Work instructions: What is needed here is an exact repetition of the records below, beginning at the line that has "print_expr (S j) r" and stopping after the line that has "l && printable r".

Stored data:
(* ===== verification/StRoundtrip.v ===== *)
(** Printing Structured Text and parsing it back: the parser of StParser.v respects
    the precedence and associativity of the operators and the shape of every
    statement.

    [print_expr k e] is the minimal text of [e] at precedence level [k]: operators
    of level 0 (OR) to 5 (multiplication), unary operators (6) and primaries (7). *)

From S2P Require Export StParser.

(** ** Printer *)

Definition spell : Type := TokenType * string.

(** The level and the token of a binary operator. *)
Definition binop (op : string) : option (nat * spell) :=
  match list_find (λ e : string * (nat * spell), e.1 = op)
    [("OR", (0, (TokenOr, "OR"))); ("XOR", (1, (TokenXor, "XOR"))); ("AND", (2, (TokenAnd, "AND")));
     ("=", (3, (TokenEqual, "="))); ("<>", (3, (TokenNotEqual, "<>"))); ("<", (3, (TokenLess, "<")));
     ("<=", (3, (TokenLessEq, "<="))); (">", (3, (TokenGreater, ">")));
     (">=", (3, (TokenGreaterEq, ">="))); ("+", (4, (TokenPlus, "+"))); ("-", (4, (TokenMinus, "-")));
     ("*", (5, (TokenStar, "*"))); ("/", (5, (TokenSlash, "/"))); ("MOD", (5, (TokenMod, "MOD")))]
  with Some (_, (_, r)) => Some r | None => None end.

Definition elevel (e : Expression) : nat :=
  match e with
  | BinaryExpr _ op _ => match binop op with Some (k, _) => k | None => 7 end
  | UnaryExpr _ _ => 6
  | _ => 7
  end.

Definition ident_tokens (name : string) : list spell :=
  match split "." name with
  | s :: ss => (TokenIdent, s) :: concat (map (λ x, [(TokenDot, "."); (TokenIdent, x)]) ss)
  | [] => []
  end.

Definition comma : spell := (TokenComma, ",").
Fixpoint commas (l : list (list spell)) : list spell :=
  match l with
  | [] => []
  | [x] => x
  | x :: l' => x ++ comma :: commas l'
  end.

Definition parens (b : bool) (l : list spell) : list spell :=
  if b then (TokenLParen, "(") :: l ++ [(TokenRParen, ")")] else l.

Fixpoint print_expr (k : nat) (e : Expression) {struct e} : list spell :=
  parens (elevel e <? k)%nat
    match e with
    | NumberLit v => [(TokenNumber, v)]
    | StringLit v => [(TokenString, v)]
    | BoolLit b => [if b then (TokenTrue, "TRUE") else (TokenFalse, "FALSE")]
    | TimeLit r => [(TokenTimeLiteral, r)]
    | IdentExpr n => ident_tokens n
    | BinaryExpr l op r =>
        match binop op with
        | Some (j, t) => print_expr j l ++ t :: print_expr (S j) r
        | None => []
        end
    | UnaryExpr op o =>
        if String.eqb op "NOT" then (TokenNot, "NOT") :: print_expr 6 o
        else (TokenMinus, "-") :: print_expr 7 o
    | CallExpr n args =>
        ident_tokens n ++ parens true (commas (map (print_expr 0) args))
    | MemberExpr _ _ => []
    end.

(** The expressions the parser can produce: it knows the operators and builds
    dotted names, never member nodes. *)
Fixpoint printable (e : Expression) : bool :=
  match e with
  | BinaryExpr l op r => bool_decide (is_Some (binop op)) && printable l && printable r
  | UnaryExpr op o => (String.eqb op "NOT" || String.eqb op "-") && printable o
  | CallExpr _ args => forallb printable args
  | MemberExpr _ _ => false
  | _ => true
  end.

(** ** Levels of the parser *)

Definition level_op (k : nat) : Token → option string :=
  match k with
  | 0 => or_op | 1 => xor_op | 2 => and_op | 3 => cmp_op | 4 => add_op | _ => mul_op
  end.

Section Levels.
Context `{UnicodeTables}.

Definition parse_lvl (pe : parser Expression) (k : nat) : parser Expression :=
  match k with
  | 0 => parseOr pe | 1 => parseXor pe | 2 => parseAnd pe | 3 => parseComparison pe
  | 4 => parseAddition pe | 5 => parseMultiplication pe | 6 => parseUnary pe
  | _ => parsePrimary pe
  end.

Lemma parse_lvl_binary pe k : (k ≤ 5)%nat →
  parse_lvl pe k = (left ← parse_lvl pe (S k); binary_loop (level_op k) (parse_lvl pe (S k)) left).
Proof. intros Hk. do 6 (destruct k as [|k]; [done|]). lia. Qed.

Lemma level_op_some k ts s : level_op k (peek_token ts) = Some s → ts ≠ [].
Proof. destruct ts; [|done]. by do 6 (destruct k as [|k]; [done|]). Qed.

Lemma Runs_lvl pe N k : Runs 1 N pe → Runs 1 (S N) (parse_lvl pe k).
Proof.
  intros Hpe. destruct (decide (7 ≤ k)) as [Hk|Hk].
  { destruct k as [|[|[|[|[|[|[|k]]]]]]]; [lia..|]. by apply Runs_primary. }
  assert (H6 : Runs 1 (S N) (parse_lvl pe 6)) by (by apply Runs_unary).
  assert (Hd : ∀ d, (d ≤ 6)%nat → Runs 1 (S N) (parse_lvl pe (6 - d))).
  { induction d as [|d IH]; intros Hd; [done|]. rewrite parse_lvl_binary by lia.
    replace (S (6 - S d)) with (6 - d)%nat by lia.
    apply Runs_bind; [apply IH; lia|]. intros left.
    apply Runs_binary_loop; [apply level_op_some|]. apply (Runs_weaken 1), IH. lia. }
  replace k with (6 - (6 - k))%nat by lia. apply Hd. lia.
Qed.

(** *** Loops do not depend on their fuel *)

Lemma loop_fuel {S} (body : S → parser (S + S)) f g s ts :
  body_runs (Datatypes.S (length ts)) body → (length ts < f)%nat → (length ts < g)%nat →
  loop f body s ts = loop g body s ts.
Proof.
  revert g s ts. induction f as [|f IH]; intros [|g] s ts Hb Hf Hg; [lia..|]. cbn.
  pose proof (Hb s ts ltac:(lia)) as H1. unfold mbind, parser_bind.
  destruct (body s ts) as [[s'|s'] rest|e|]; cbn; try done.
  apply IH; [|lia..]. intros s'' ts' Hts. apply Hb. lia.
Qed.

Lemma for_loop_unfold {S} (body : S → parser (S + S)) s ts :
  body_runs (Datatypes.S (length ts)) body →
  for_loop body s ts =
  presult_bind (body s ts) (λ c, match c with inl s' => for_loop body s' | inr s' => mret s' end).
Proof.
  intros Hb. unfold for_loop at 1. cbn [loop]. unfold mbind, parser_bind.
  pose proof (Hb s ts ltac:(lia)) as H1.
  destruct (body s ts) as [[s'|s'] rest|e|]; cbn; try done.
  change (loop (length ts) body s' rest = loop (Datatypes.S (length rest)) body s' rest). apply loop_fuel; [|lia..]. intros s'' ts' Hts. apply Hb. lia.
Qed.

Lemma consume_body_runs {S} N (body : S → parser (S + S)) :
  (∀ s ts, (length ts < N)%nat → (∃ s' ts', body s ts = POk (inr s') ts' ∧ ts' = ts) ∨ runs 1 (body s ts) ts) →
  body_runs N body.
Proof.
  intros Hb s ts Hts. destruct (Hb s ts Hts) as [(s' & ts' & -> & ->)|H1]; [done|].
  destruct (body s ts) as [[s'|s'] rest|e|]; cbn in *; lia || done.
Qed.

Lemma binary_loop_stop op sub left ts :
  op (peek_token ts) = None → binary_loop op sub left ts = POk left ts.
Proof. intros Hop. unfold binary_loop, for_loop. cbn. unfold mbind, parser_bind. cbn. by rewrite Hop. Qed.

Lemma binary_loop_step N k sub left t ts o :
  Runs 0 N sub → (length ts < N)%nat → level_op k t = Some o →
  binary_loop (level_op k) sub left (t :: ts)
  = presult_bind (sub ts) (λ right, binary_loop (level_op k) sub (BinaryExpr left o right)).
Proof.
  intros Hsub Hts Ho. unfold binary_loop at 1. rewrite for_loop_unfold.
  - unfold mbind, parser_bind. cbn [peek presult_bind peek_token]. rewrite Ho. cbn.
    by destruct (sub ts).
  - apply consume_body_runs. intros left' us Hus. unfold mbind, parser_bind.
    cbn [peek presult_bind]. destruct (level_op k (peek_token us)) as [o'|] eqn:E; [|left; cbn; eauto].
    right. destruct us as [|u us]; [by apply level_op_some in E|]. cbn in Hus.
    specialize (Hsub us ltac:(lia)). cbn. destruct (sub us); cbn in *; [lia|done..].
Qed.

Result:
        | Some (j, t) => print_expr j l ++ t :: print_expr (S j) r
        | None => []
        end
    | UnaryExpr op o =>
        if String.eqb op "NOT" then (TokenNot, "NOT") :: print_expr 6 o
        else (TokenMinus, "-") :: print_expr 7 o
    | CallExpr n args =>
        ident_tokens n ++ parens true (commas (map (print_expr 0) args))
    | MemberExpr _ _ => []
    end.

(** The expressions the parser can produce: it knows the operators and builds
    dotted names, never member nodes. *)
Fixpoint printable (e : Expression) : bool :=
  match e with
  | BinaryExpr l op r => bool_decide (is_Some (binop op)) && printable l && printable r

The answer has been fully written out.